Previously, the Sharif’s counsel had concluded his arguments while mentioning similarities among all the three references and had placed before the bench 12 questions of fact that were common to and pivotal for the determination of guilt or innocence of Sharifs in the two other references of the National Accountability Bureau (NAB).

He had informed the bench that while rendering the July 6 judgment in the Avenfield reference, the trial court judge had decided 12 questions of fact which were also common in the Al-Azizia and Hill Metal Establishment and Flagship references.

The counsel had told the court that first, the veracity of an agreement reached in the 1980s was common in all three references.

Second, he had said, that the court had rejected the stance of investment of AED 12 million in Qatar, which was common to all the three references. Third, the counsel had said, the letters of Qatari Prince Hamad bin Jassim supporting the investment of AED 12 million had been found to be hearsay, hence rejected by the court.

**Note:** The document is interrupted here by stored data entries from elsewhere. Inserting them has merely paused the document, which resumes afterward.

(** ** [Insert], [Exists] and [Append] on a chain *)

(** C1. On a known (table, chain) pair and for every position [pos] with
    [1 <= pos <= len(existing) + 1], [Insert] returns [nil], records nothing on
    the test handle and touches no other chain; the new rule (the arguments
    joined by a space) is the rule at 1-based position [pos], the rules that
    were before [pos] keep their positions, and every rule that was at a
    position [q >= pos] is now at [q + 1]; [Exists] with the same arguments
    then answers [(true, nil)]. *)
Theorem Insert_places_rule f table chain pos args rules :
  n f !! key table chain = Some rules →
  (1 ≤ pos ≤ Go.len rules + 1)%Z →
  ∃ f' rules',
    Insert f table chain pos args = Return (f', None)
    ∧ t f' = t f
    ∧ n f' = <[key table chain := rules']> (n f)
    ∧ Go.len rules' = (Go.len rules + 1)%Z
    ∧ rule_at rules' pos = Some (Go.Join args " ")
    ∧ (∀ q, (1 ≤ q < pos)%Z → rule_at rules' q = rule_at rules q)
    ∧ (∀ q, (pos ≤ q)%Z → rule_at rules' (q + 1) = rule_at rules q)
    ∧ Exists f' table chain args = Return (f', (true, None)).
Proof.
  intros Hk Hpos.
  exists (set_chain f (key table chain) (inserted rules pos args)),
    (inserted rules pos args).
  split; [by apply Insert_in_range|].
  repeat split.
  - by apply inserted_len.
  - by apply inserted_at.
  - by apply inserted_before.
  - by apply inserted_after.
  - erewrite Exists_known by apply lookup_insert_eq.
    pose proof (inserted_elem rules pos args) as Hin.
    apply range_has_true in Hin. by rewrite Hin.
Qed.

Lemma Insert_places_rule_witness :
  ∃ f' rules',
    Insert (newIPTables []) "filter" "INPUT" 1 ["-j"; "ts-input"]
      = Return (f', None)
    ∧ t f' = []
    ∧ n f' = <["filter/INPUT" := rules']> (n (newIPTables []))
    ∧ Go.len rules' = 1%Z
    ∧ rule_at rules' 1 = Some "-j ts-input"
    ∧ (∀ q, (1 ≤ q < 1)%Z → rule_at rules' q = rule_at [] q)
    ∧ (∀ q, (1 ≤ q)%Z → rule_at rules' (q + 1) = rule_at [] q)
    ∧ Exists f' "filter" "INPUT" ["-j"; "ts-input"]
      = Return (f', (true, None)).
Proof.
  apply (Insert_places_rule (newIPTables []) "filter" "INPUT" 1
           ["-j"; "ts-input"] []).
  - reflexivity.
  - unfold Go.len. simpl. lia.
Defined.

Fourth, he had said, both the letters and a worksheet relied by Sharif’s sons, Hussain Nawaz and Hassan Nawaz, to show the source of investment for acquiring assets/businesses in all three references was found to be not a good defence.

Next, the counsel had said, both the letters and a worksheet prepared to fill the gaps were common in all three references. Fifth, Haris had said, Jassim’s conduct had been commented upon adversely by holding that he did not cooperate with the JIT.

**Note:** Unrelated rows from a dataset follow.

(** * TapInterface: lifecycle of the Dobby TAP device

    A shallow embedding of [rdkPlugins/Networking/source/TapInterface.cpp].

    The class has one data member, the descriptor [mFd].  Its methods talk to
    the kernel ([open], [ioctl], [close]), to the logger and to a [Netlink]
    object handed in by the caller.  Each method is embedded as a small
    program over those calls, threading the object's state explicitly; the
    programs are then run against an arbitrary environment that answers the
    calls, and the run records every call together with its answer. *)

From Stdlib Require Import ZArith List String Strings.Byte Bool Lia.
Import ListNotations.

Local Open Scope string_scope.
Local Open Scope Z_scope.

(** ** Constants *)

(** [#define TAP_NAME "dobby_tap0"] *)
Definition TAP_NAME : string := "dobby_tap0".

(** Values of the Linux headers the file includes ([fcntl.h], [net/if.h],
    [linux/if_tun.h]). *)
Module Sys.
Definition O_RDWR : Z := 2.
Definition O_CLOEXEC : Z := 524288.        (* 02000000 *)
Definition IFF_TAP : Z := 2.               (* 0x0002 *)
Definition IFF_NO_PI : Z := 4096.          (* 0x1000 *)
Definition IFF_ONE_QUEUE : Z := 8192.      (* 0x2000 *)
Definition IFNAMSIZ : nat := 16.
Definition TUNSETIFF : Z := 1074025674.    (* _IOW('T', 202, int) *)
End Sys.

(** ** Data *)

(** [std::array<uint8_t, 6>] *)
Definition MacAddress : Type :=
  (byte * byte * byte * byte * byte * byte)%type.

(** The two members of [struct ifreq] the code writes. *)
Record ifreq : Type := mk_ifreq
  { ifr_name : list byte;
    ifr_flags : Z }.

(** [bzero(&ifr, sizeof(ifr))] *)
Definition bzero_ifreq : ifreq :=
  {| ifr_name := repeat x00 Sys.IFNAMSIZ; ifr_flags := 0 |}.

(** [strncpy(dest, src, n)]: the first [n] characters of [src], padded with
    NUL up to [n]; no terminator is added when [src] has [n] or more. *)
Definition strncpy (src : string) (n : nat) : list byte :=
  let cs := list_byte_of_string src in
  (firstn n cs ++ repeat x00 (n - List.length cs))%list.

(** The object a [std::shared_ptr<Netlink>] refers to. *)
Inductive Netlink : Type :=
| NetlinkObj (id : nat).

(** The state of a [TapInterface] object: the member [int mFd].  The code
    only assigns and compares it, so no arithmetic can overflow. *)
Record TapInterface : Type := mk_TapInterface
  { mFd : Z }.

(** Modelled from the spec: the constructor lives in [TapInterface.h], which
    is not among the sources; the spec has the handle "constructed with
    descriptor = sentinel". *)
Definition TapInterface_new : TapInterface := {| mFd := -1 |}.

(** ** Calls to the outside *)

Inductive call : Type -> Type :=
| sys_open (path : string) (flags : Z) : call Z
| sys_ioctl (fd request : Z) (arg : ifreq) : call Z
| sys_close (fd : Z) : call Z
| AI_LOG_SYS_ERROR (fmt : string) (args : list string) : call unit
| ifaceUp (netlink : Netlink) (ifaceName : string) : call bool
| ifaceDown (netlink : Netlink) (ifaceName : string) : call bool
| getIfaceMAC (netlink : Netlink) (ifaceName : string) : call MacAddress
| setIfaceMAC (netlink : Netlink) (ifaceName : string) (address : MacAddress)
    : call bool.

(** A call that was made, with the answer it got. *)
Inductive event : Type :=
| Event (X : Type) (c : call X) (answer : X).

Arguments Event {X} c answer.

(** Programs: finite trees of calls. *)
Inductive Prog (R : Type) : Type :=
| Ret (r : R)
| Vis (X : Type) (c : call X) (k : X -> Prog R).

Arguments Ret {R} r.
Arguments Vis {R X} c k.

Fixpoint pbind {A B : Type} (p : Prog A) (f : A -> Prog B) : Prog B :=
  match p with
  | Ret a => f a
  | Vis c k => Vis c (fun x => pbind (k x) f)
  end.

(** Methods of [TapInterface]: programs that thread the object's state. *)
Definition TapM (A : Type) : Type := TapInterface -> Prog (A * TapInterface).

Definition ret {A : Type} (a : A) : TapM A := fun s => Ret (a, s).

Definition bind {A B : Type} (m : TapM A) (f : A -> TapM B) : TapM B :=
  fun s => pbind (m s) (fun r => f (fst r) (snd r)).

Definition perform {X : Type} (c : call X) : TapM X :=
  fun s => Vis c (fun x => Ret (x, s)).

Definition get_mFd : TapM Z := fun s => Ret (mFd s, s).

Definition set_mFd (fd : Z) : TapM unit := fun _ => Ret (tt, {| mFd := fd |}).

Declare Scope tap_scope.
Delimit Scope tap_scope with tap.
Notation "x <- m ;; k" := (bind m (fun x => k))
  (at level 61, m at next level, right associativity) : tap_scope.
Notation "m ;; k" := (bind m (fun _ => k))
  (at level 61, right associativity) : tap_scope.
Local Open Scope tap_scope.

(** ** The methods *)

(** The request [createTapInterface] hands to [ioctl]. *)
Definition tap_ifreq : ifreq :=
  let ifr := bzero_ifreq in
  let ifr := {| ifr_name := ifr_name ifr;
                ifr_flags := Z.lor (Z.lor Sys.IFF_TAP Sys.IFF_NO_PI)
                                   Sys.IFF_ONE_QUEUE |} in
  {| ifr_name := strncpy TAP_NAME Sys.IFNAMSIZ;
     ifr_flags := ifr_flags ifr |}.

Definition createTapInterface : TapM bool :=
  fd <- get_mFd ;;
  if fd >=? 0 then
    (* Tap device already open *)
    ret true
  else
    r <- perform (sys_open "/dev/net/tun" (Z.lor Sys.O_CLOEXEC Sys.O_RDWR)) ;;
    set_mFd r ;;
    fd <- get_mFd ;;
    if fd <? 0 then
      perform (AI_LOG_SYS_ERROR "failed to open '/dev/net/tun'" []) ;;
      ret false
    else
      (* ask for kernel for new device *)
      fd <- get_mFd ;;
      r <- perform (sys_ioctl fd Sys.TUNSETIFF tap_ifreq) ;;
      if negb (r =? 0) then
        perform (AI_LOG_SYS_ERROR "failed to create tap device '%s'"
                                  [TAP_NAME]) ;;
        fd <- get_mFd ;;
        perform (sys_close fd) ;;
        set_mFd (-1) ;;
        ret false
      else
        ret true.

(** [(mFd >= 0) && (close(mFd) != 0)]: [close] is only called when the
    left operand holds. *)
Definition destroyTapInterface : TapM bool :=
  fd <- get_mFd ;;
  failed <- (if fd >=? 0
             then r <- perform (sys_close fd) ;; ret (negb (r =? 0))
             else ret false) ;;
  if (failed : bool) then
    perform (AI_LOG_SYS_ERROR "failed to close the tap fd" []) ;;
    ret false
  else
    set_mFd (-1) ;;
    ret true.

Definition isValid : TapM bool :=
  fd <- get_mFd ;;
  ret (fd >=? 0).

Definition name : TapM string :=
  ret TAP_NAME.

Definition up (netlink : Netlink) : TapM bool :=
  fd <- get_mFd ;;
  if fd <? 0 then ret false
  else perform (ifaceUp netlink TAP_NAME).

Definition down (netlink : Netlink) : TapM bool :=
  fd <- get_mFd ;;
  if fd <? 0 then ret false
  else perform (ifaceDown netlink TAP_NAME).

Definition macAddress (netlink : Netlink) : TapM MacAddress :=
  perform (getIfaceMAC netlink TAP_NAME).

Definition setMACAddress (netlink : Netlink) (address : MacAddress)
  : TapM bool :=
  perform (setIfaceMAC netlink TAP_NAME address).

(** ** Running a method against an environment *)

(** An environment answers every call and moves to its next state. *)
Definition handler (W : Type) : Type := forall X : Type, call X -> W -> X * W.

Record Outcome (W R : Type) : Type := mk_Outcome
  { retval : R;
    self : TapInterface;
    world : W;
    calls : list event }.

Arguments mk_Outcome {W R} retval self world calls.
Arguments retval {W R} o.
Arguments self {W R} o.
Arguments world {W R} o.
Arguments calls {W R} o.

Definition logged {W R : Type} (e : event) (o : Outcome W R) : Outcome W R :=
  {| retval := retval o; self := self o; world := world o;
     calls := e :: calls o |}.

Fixpoint exec {W : Type} (h : handler W) {R : Type}
  (p : Prog (R * TapInterface)) (w : W) : Outcome W R :=
  match p with
  | Ret r => {| retval := fst r; self := snd r; world := w; calls := [] |}
  | Vis c k =>
      let a := h _ c w in
      logged (Event c (fst a)) (exec h (k (fst a)) (snd a))
  end.

(** One outcome followed by another. *)
Definition and_then {W A B : Type} (o : Outcome W A) (o' : Outcome W B)
  : Outcome W B :=
  {| retval := retval o'; self := self o'; world := world o';
     calls := (calls o ++ calls o')%list |}.

(** ** A scripted environment

    Every call gets a fixed answer; the MAC address written last is the one
    read back. *)
Record Script : Type := mk_Script
  { open_ret : Z;
    ioctl_ret : Z;
    close_ret : Z;
    link_ret : bool;
    mac : MacAddress }.

Definition scripted : handler Script :=
  fun X c =>
    match c in call X return Script -> X * Script with
    | sys_open _ _ => fun k => (open_ret k, k)
    | sys_ioctl _ _ _ => fun k => (ioctl_ret k, k)
    | sys_close _ => fun k => (close_ret k, k)
    | AI_LOG_SYS_ERROR _ _ => fun k => (tt, k)
    | ifaceUp _ _ => fun k => (link_ret k, k)
    | ifaceDown _ _ => fun k => (link_ret k, k)
    | getIfaceMAC _ _ => fun k => (mac k, k)
    | setIfaceMAC _ _ a => fun k =>
        (link_ret k,
         {| open_ret := open_ret k; ioctl_ret := ioctl_ret k;
            close_ret := close_ret k; link_ret := link_ret k; mac := a |})
    end.

Definition mac_zero : MacAddress := (x00, x00, x00, x00, x00, x00).

(** A kernel on which everything works: [open] gives descriptor 3. *)
Definition good_kernel : Script :=
  {| open_ret := 3; ioctl_ret := 0; close_ret := 0; link_ret := true;
     mac := mac_zero |}.

(** [open] works, the TUNSETIFF request is refused. *)
Definition refusing_kernel : Script :=
  {| open_ret := 3; ioctl_ret := -1; close_ret := 0; link_ret := true;
     mac := mac_zero |}.

(** [close] reports an error. *)
Definition failing_close_kernel : Script :=
  {| open_ret := 3; ioctl_ret := 0; close_ret := -1; link_ret := false;
     mac := mac_zero |}.

(** ** Validity, as [isValid] reports it *)

Definition valid (s : TapInterface) : Prop := isValid s = Ret (true, s).

Definition invalid (s : TapInterface) : Prop := isValid s = Ret (false, s).

(** What the spec says of a close error in [destroyTapInterface]: failure
    is returned, and the handle is invalid afterwards, the old descriptor
    gone. *)
Definition destroy_failure_invalidates : Prop :=
  forall (W : Type) (h : handler W) (w : W) (s : TapInterface),
    valid s ->
    fst (h _ (sys_close (mFd s)) w) <> 0 ->
    let o := exec h (destroyTapInterface s) w in
    retval o = false /\ invalid (self o) /\ mFd (self o) <> mFd s.

(** ** Reading a record of calls *)

(** The descriptor an event hands out: the answer of a successful [open]. *)
Definition opened (e : event) : list Z :=
  match e with
  | Event c a =>
      match c in call X return X -> list Z with
      | sys_open _ _ => fun fd => if fd >=? 0 then [fd] else []
      | _ => fun _ => []
      end a
  end.

(** The descriptor an event gives to [close]. *)
Definition closed (e : event) : list Z :=
  match e with
  | Event c _ =>
      match c with
      | sys_close fd => [fd]
      | _ => []
      end
  end.

(** Calls on the Netlink object, as against system calls and log lines. *)
Definition is_netlink_call (e : event) : bool :=
  match e with
  | Event c _ =>
      match c with
      | ifaceUp _ _ | ifaceDown _ _ | getIfaceMAC _ _ | setIfaceMAC _ _ _ =>
          true
      | _ => false
      end
  end.

(** ** Sequences of method calls

    What a user of the class does with one object: any of its public
    methods, one after the other, the results dropped. *)
Inductive method : Type :=
| call_createTapInterface
| call_destroyTapInterface
| call_isValid
| call_name
| call_up (netlink : Netlink)
| call_down (netlink : Netlink)
| call_macAddress (netlink : Netlink)
| call_setMACAddress (netlink : Netlink) (address : MacAddress).

Definition invoke (m : method) : TapM unit :=
  match m with
  | call_createTapInterface => createTapInterface ;; ret tt
  | call_destroyTapInterface => destroyTapInterface ;; ret tt
  | call_isValid => isValid ;; ret tt
  | call_name => name ;; ret tt
  | call_up netlink => up netlink ;; ret tt
  | call_down netlink => down netlink ;; ret tt
  | call_macAddress netlink => macAddress netlink ;; ret tt
  | call_setMACAddress netlink address =>
      setMACAddress netlink address ;; ret tt
  end.

Fixpoint invoke_all (ms : list method) : TapM unit :=
  match ms with
  | [] => ret tt
  | m :: ms' => invoke m ;; invoke_all ms'
  end.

He had maintained that the court had held that children were dependent financially, hence could not acquire assets without the financial assistance of ‘anyone else/father’. Haris had said that the issue of dependency was common in all three references and the children were held to be dependent on Sharif on the ground that “generally, children remain dependent on their parents” during their tender ages.

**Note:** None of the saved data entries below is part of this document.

(** * FoodGame: the round simulation of the falling-food arcade game

    A shallow embedding of [game.py], [gamedata.py], [analytics.py],
    [pausemanager.py] and [resourcemanager.py].
    Python [int] is [Z]; Python [float] is IEEE binary64, taken from the
    standard library's [spec_float] at precision 53 and maximal exponent
    1024; a raised exception is [None] in the [option] monad; the outcome
    of every call into [random], of every image load and of every clock
    reading, and every key state, is an explicit input.
    Drawing calls only write to the screen and are left out; what the
    drawing functions do to the game state is kept. *)

From Stdlib Require Import ZArith Lia.
From Stdlib Require Import Floats.SpecFloat.
From stdpp Require Import base option list gmap strings pretty.

Open Scope Z_scope.

(** ** Python numbers *)

Module Py.

Abbreviation float := spec_float.

Definition fadd : float → float → float := SFadd 53 1024.
Definition fsub : float → float → float := SFsub 53 1024.
Definition fmul : float → float → float := SFmul 53 1024.
Definition fdiv : float → float → float := SFdiv 53 1024.

(** The double nearest to an integer (round half to even). *)
Definition float_of_Z (z : Z) : float := binary_normalize 53 1024 z 0 false.

(** A decimal literal [n/d] of the source, e.g. [0.15] is [dec 15 100]:
    the correctly rounded quotient of two exactly represented integers. *)
Definition dec (n d : Z) : float := fdiv (float_of_Z n) (float_of_Z d).

(** Conversion of an [int] operand in mixed arithmetic; CPython raises
    [OverflowError] when the integer is too large for a double. *)
Definition int_to_float (z : Z) : option float :=
  match float_of_Z z with
  | S754_infinity _ => None
  | f => Some f
  end.

Inductive num := Int (z : Z) | Float (f : float).

Definition to_float (a : num) : option float :=
  match a with
  | Int z => int_to_float z
  | Float f => Some f
  end.

Definition arith (fi : Z → Z → Z) (ff : float → float → float)
    (a b : num) : option num :=
  match a, b with
  | Int x, Int y => Some (Int (fi x y))
  | _, _ => x ← to_float a; y ← to_float b; Some (Float (ff x y))
  end.

Definition add : num → num → option num := arith Z.add fadd.
Definition sub : num → num → option num := arith Z.sub fsub.
Definition mul : num → num → option num := arith Z.mul fmul.

(** CPython compares a float with an int by value, without rounding
    the int. *)
Definition float_compare_Z (f : float) (z : Z) : option comparison :=
  match f with
  | S754_nan => None
  | S754_infinity s => Some (if s then Lt else Gt)
  | S754_zero _ => Some (0 ?= z)
  | S754_finite s m e =>
      let v := cond_Zopp s (Zpos m) in
      Some (if 0 <=? e then (v * 2 ^ e ?= z) else (v ?= z * 2 ^ (- e)))
  end.

Definition compare (a b : num) : option comparison :=
  match a, b with
  | Int x, Int y => Some (x ?= y)
  | Float x, Float y => SFcompare x y
  | Float x, Int y => float_compare_Z x y
  | Int x, Float y => CompOpp <$> float_compare_Z y x
  end.

Definition lt (a b : num) : bool :=
  match compare a b with
  | Some Lt => true
  | _ => false
  end.

(** [min(a, b)] keeps [a] unless [b < a].  On two ints, [min] and [max]
    are [Z.min] and [Z.max]. *)
Definition min (a b : num) : num := if lt b a then b else a.

(** [int(x)] truncates toward zero and raises on NaN and infinities. *)
Definition trunc (f : float) : option Z :=
  match f with
  | S754_zero _ => Some 0
  | S754_finite s m e =>
      Some (cond_Zopp s (if 0 <=? e then Zpos m * 2 ^ e else Zpos m / 2 ^ (- e)))
  | _ => None
  end.

Definition int (a : num) : option Z :=
  match a with
  | Int z => Some z
  | Float f => trunc f
  end.

(** The integer nearest to a float.  A float half-way between [n] and
    [n + 1] goes to [n + 1] when [up n] and to [n] otherwise; NaN and
    the infinities have no nearest integer. *)
Definition nearest (up : Z → bool) (f : float) : option Z :=
  match f with
  | S754_zero _ => Some 0
  | S754_finite s m e =>
      if 0 <=? e then Some (cond_Zopp s (Zpos m * 2 ^ e))
      else
        let d := 2 ^ (- e) in
        let q := Zpos m / d in
        let r := Zpos m mod d in
        if 2 * r <? d then Some (cond_Zopp s q)
        else if 2 * r >? d then Some (cond_Zopp s (q + 1))
        else
          let n := if s then - (q + 1) else q in
          Some (if up n then n + 1 else n)
  | _ => None
  end.

(** [math.floor], used only to state the specification. *)
Definition floor (f : float) : option Z :=
  match f with
  | S754_zero _ => Some 0
  | S754_finite s m e =>
      Some (if 0 <=? e then cond_Zopp s (Zpos m) * 2 ^ e
            else cond_Zopp s (Zpos m) / 2 ^ (- e))
  | _ => None
  end.

End Py.

(** ** Python objects held in lists

    The lists of a round hold references to dictionaries that are
    mutated in place while a copy of the list is being iterated.  An
    element is therefore an identity [oid] together with its current
    value; [list.remove] compares values and deletes the first equal
    element, raising [ValueError] when there is none.  A loop over a copy
    holds each element with the value it had when copied, which is still
    its value when its turn comes: an object is written only during its
    own iteration, and identities are distinct in every reachable round
    ([round_ok] below). *)

Record obj (A : Type) := Obj { oid : nat; oval : A }.
Arguments Obj {A} oid oval.
Arguments oid {A} o.
Arguments oval {A} o.

Definition obj_write {A} (o : obj A) (l : list (obj A)) : list (obj A) :=
  (λ o', if decide (oid o' = oid o) then o else o') <$> l.

Fixpoint py_remove {A} `{EqDecision A} (v : A) (l : list (obj A))
    : option (list (obj A)) :=
  match l with
  | [] => None
  | o :: l' => if decide (oval o = v) then Some l' else (o ::.) <$> py_remove v l'
  end.

(** Monadic left fold: a [for] loop whose body may raise. *)
Fixpoint for_each {S A} (body : S → A → option S) (s : S) (l : list A) : option S :=
  match l with
  | [] => Some s
  | a :: l' => s' ← body s a; for_each body s' l'
  end.

(** ** pygame rectangles

    Coordinates are integers (the range of a C int is not modelled);
    assigning a float to a coordinate stores the nearest integer. *)

Record Rect := mkRect { rect_x : Z; rect_y : Z; rect_w : Z; rect_h : Z }.

Definition left (r : Rect) : Z := rect_x r.
Definition top (r : Rect) : Z := rect_y r.
Definition right (r : Rect) : Z := rect_x r + rect_w r.
Definition bottom (r : Rect) : Z := rect_y r + rect_h r.
Definition centerx (r : Rect) : Z := rect_x r + rect_w r `quot` 2.
Definition centery (r : Rect) : Z := rect_y r + rect_h r `quot` 2.

Definition set_rect_x (r : Rect) (v : Z) : Rect :=
  {| rect_x := v; rect_y := rect_y r; rect_w := rect_w r; rect_h := rect_h r |}.
Definition set_rect_y (r : Rect) (v : Z) : Rect :=
  {| rect_x := rect_x r; rect_y := v; rect_w := rect_w r; rect_h := rect_h r |}.

Definition colliderect (a b : Rect) : bool :=
  if (rect_w a =? 0) || (rect_h a =? 0) || (rect_w b =? 0) || (rect_h b =? 0)
  then false
  else (Z.min (rect_x a) (right a) <? Z.max (rect_x b) (right b))
    && (Z.min (rect_y a) (bottom a) <? Z.max (rect_y b) (bottom b))
    && (Z.max (rect_x a) (right a) >? Z.min (rect_x b) (right b))
    && (Z.max (rect_y a) (bottom a) >? Z.min (rect_y b) (bottom b)).

(** Which of its two neighbours a float exactly half-way between two
    integers is stored as is the choice of the rounding function behind
    the assignment: [tie_up n] says whether [n + 1/2] becomes [n + 1].
    The development holds for every such rule. *)
Class TieRule := { tie_up : Z → bool }.

(** To the even neighbour, as Python's [round]. *)
Definition half_even : TieRule := {| tie_up n := Z.odd n |}.

(** Away from zero, as C's [round]. *)
Definition half_away : TieRule := {| tie_up n := 0 <=? n |}.

(** The integer a coordinate holds after the assignment of [a]. *)
Definition to_coord `{TieRule} (a : Py.num) : option Z :=
  match a with
  | Py.Int z => Some z
  | Py.Float f => Py.nearest tie_up f
  end.

Definition collidepoint (r : Rect) (p : Z * Z) : bool :=
  (rect_x r <=? p.1) && (p.1 <? right r) && (rect_y r <=? p.2) && (p.2 <? bottom r).

(** ** Food catalog *)

Inductive FoodType := APPLE | BANANA | SPECIAL.

Definition color := (Z * Z * Z)%type.

Definition points (t : FoodType) : Z :=
  match t with APPLE => 1 | BANANA => 2 | SPECIAL => 5 end.

Definition speed (t : FoodType) : Py.float :=
  match t with
  | APPLE => Py.dec 12 10
  | BANANA => Py.dec 14 10
  | SPECIAL => Py.dec 18 10
  end.

Definition weight (t : FoodType) : Py.float :=
  match t with
  | APPLE => Py.dec 5 10
  | BANANA => Py.dec 3 10
  | SPECIAL => Py.dec 2 10
  end.

Definition size (t : FoodType) : Z * Z :=
  match t with APPLE => (60, 60) | BANANA => (70, 70) | SPECIAL => (80, 80) end.

Definition food_color (t : FoodType) : color :=
  match t with
  | APPLE => (255, 0, 0)
  | BANANA => (255, 255, 0)
  | SPECIAL => (255, 215, 0)
  end.

(** ** Round state *)

(** A falling item.  [food_img] is the identity of the Surface created
    for it: Surfaces compare by identity, so two item dictionaries are
    equal only when they hold the same Surface. *)
Record Food := mkFood {
  food_img : nat;
  food_rect : Rect;
  food_type : FoodType;
  food_speed : Py.num
}.

Record Popup := mkPopup {
  popup_text : string;
  popup_pos : Z * Z;
  popup_timer : Z;
  popup_color : color
}.

Record Message := mkMessage {
  msg_text : string;
  msg_timer : Z;
  msg_color : color
}.

Record GameData := mkGameData {
  score : Z;
  missed_food : Z;
  max_missed_food : Z;
  level : Z;
  combo : Z;
  max_combo : Z;
  food_objects : list (obj Food);
  game_over : bool;
  character_speed : Py.num;
  base_spawn_rate : Z;
  current_spawn_rate : Z;
  difficulty_multiplier : Py.num;
  score_multiplier : Py.num;
  spawn_timer : Z;
  level_timer : Z;
  special_spawn_chance : Py.num;
  powerup_active : bool;
  powerup_timer : Z;
  score_popups : list (obj Popup);
  achievement_messages : list (obj Message);
  total_catches : Z;
  perfect_catches : Z;
  start_time : Z;
  (** model only: how many dictionaries this round has created *)
  allocated : nat
}.

(** [GameData()]; [now] is [pygame.time.get_ticks()]. *)
Definition GameData_init (now : Z) : GameData := {|
  score := 0;
  missed_food := 0;
  max_missed_food := 3;
  level := 1;
  combo := 0;
  max_combo := 0;
  food_objects := [];
  game_over := false;
  character_speed := Py.Int 10;
  base_spawn_rate := 45;
  current_spawn_rate := 45;
  difficulty_multiplier := Py.Float (Py.dec 10 10);
  score_multiplier := Py.Float (Py.dec 10 10);
  spawn_timer := 0;
  level_timer := 0;
  special_spawn_chance := Py.Float (Py.dec 15 100);
  powerup_active := false;
  powerup_timer := 0;
  score_popups := [];
  achievement_messages := [];
  total_catches := 0;
  perfect_catches := 0;
  start_time := now;
  allocated := 0
|}.
(** Attribute assignment [game_data.f = v], one setter per assigned field. *)

Definition set_score (v : Z) (d : GameData) : GameData :=
  mkGameData
    v (missed_food d) (max_missed_food d) (level d) (combo d) (max_combo d)
    (food_objects d) (game_over d) (character_speed d) (base_spawn_rate d)
    (current_spawn_rate d) (difficulty_multiplier d) (score_multiplier d)
    (spawn_timer d) (level_timer d) (special_spawn_chance d)
    (powerup_active d) (powerup_timer d) (score_popups d)
    (achievement_messages d) (total_catches d) (perfect_catches d)
    (start_time d) (allocated d).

The counsel had argued that Sharif’s speech in the National Assembly made on May 16, 2016, had been considered as an incriminating factor against him in the case, adding his speech was used against him by holding that Article 66 of the Constitution (privileges of members, etc) was not applicable to this speech. “The speech factor is also common,” he had argued.

Further, he had drawn the court’s attention towards media interviews of Sharif’s sons. He said that the contents of Hassan and Hussain’s interviews had been used as incriminating pieces of evidence in the case and the interviews were common in the two references.

Haris had contended that the court’s finding of a Dubai-based company known as Capital FZE was bound to be repeated in the other two references as well, as it forms of the JIT’s volume-VI that pertained to the subject matter of Al-Azizia.

He had also argued that the existence of Capital FZE of which Sharif was stated to be the chairman belongs to Sharif’s son and made the basis for inferring that the entire family of the applicant “daughter, sons and father were one and the same monolith” and that for this reason the applicant cannot disassociate from the assets held in the children’s name.

Haris had said that the charts of assets and liabilities of the applicant and his two sons presumed to be correct in the judgment, adding these charts form part of Volume IX and IX (A) of the JIT report and were common.

Moreover, the counsel had said that the question regarding the admissibility of or the opinion given in the JIT report was crucial too and common in the other two references. He had said that the opinion rendered in the JIT report had been held admissible in evidence, inter alia, on the ground that 30-40 experts assisted in preparing the same, but there was not anything on record as to who were those experts, what was their area of expertise and for what portion of the JIT report did they assist in preparing it.

He had contended that the court has held that the evidence given by one witness, Zahir Shah, was admissible simply because he was a high-ranking official in the NAB. Haris had also argued that on different types of bias or interest of the trial court’s judge, saying he was not imputing any actual pecuniary bias or interest of the judge in the case.

He had also produced around three dozen judgments to support his arguments.

After the conclusion of Haris’ arguments, the IHC dual bench had adjourned the hearing in this matter. 

Haris had adopted that judge Muhammad Bashir has disclosed his mind, therefore, adjudication by the same accountability court would prejudice his client’s case.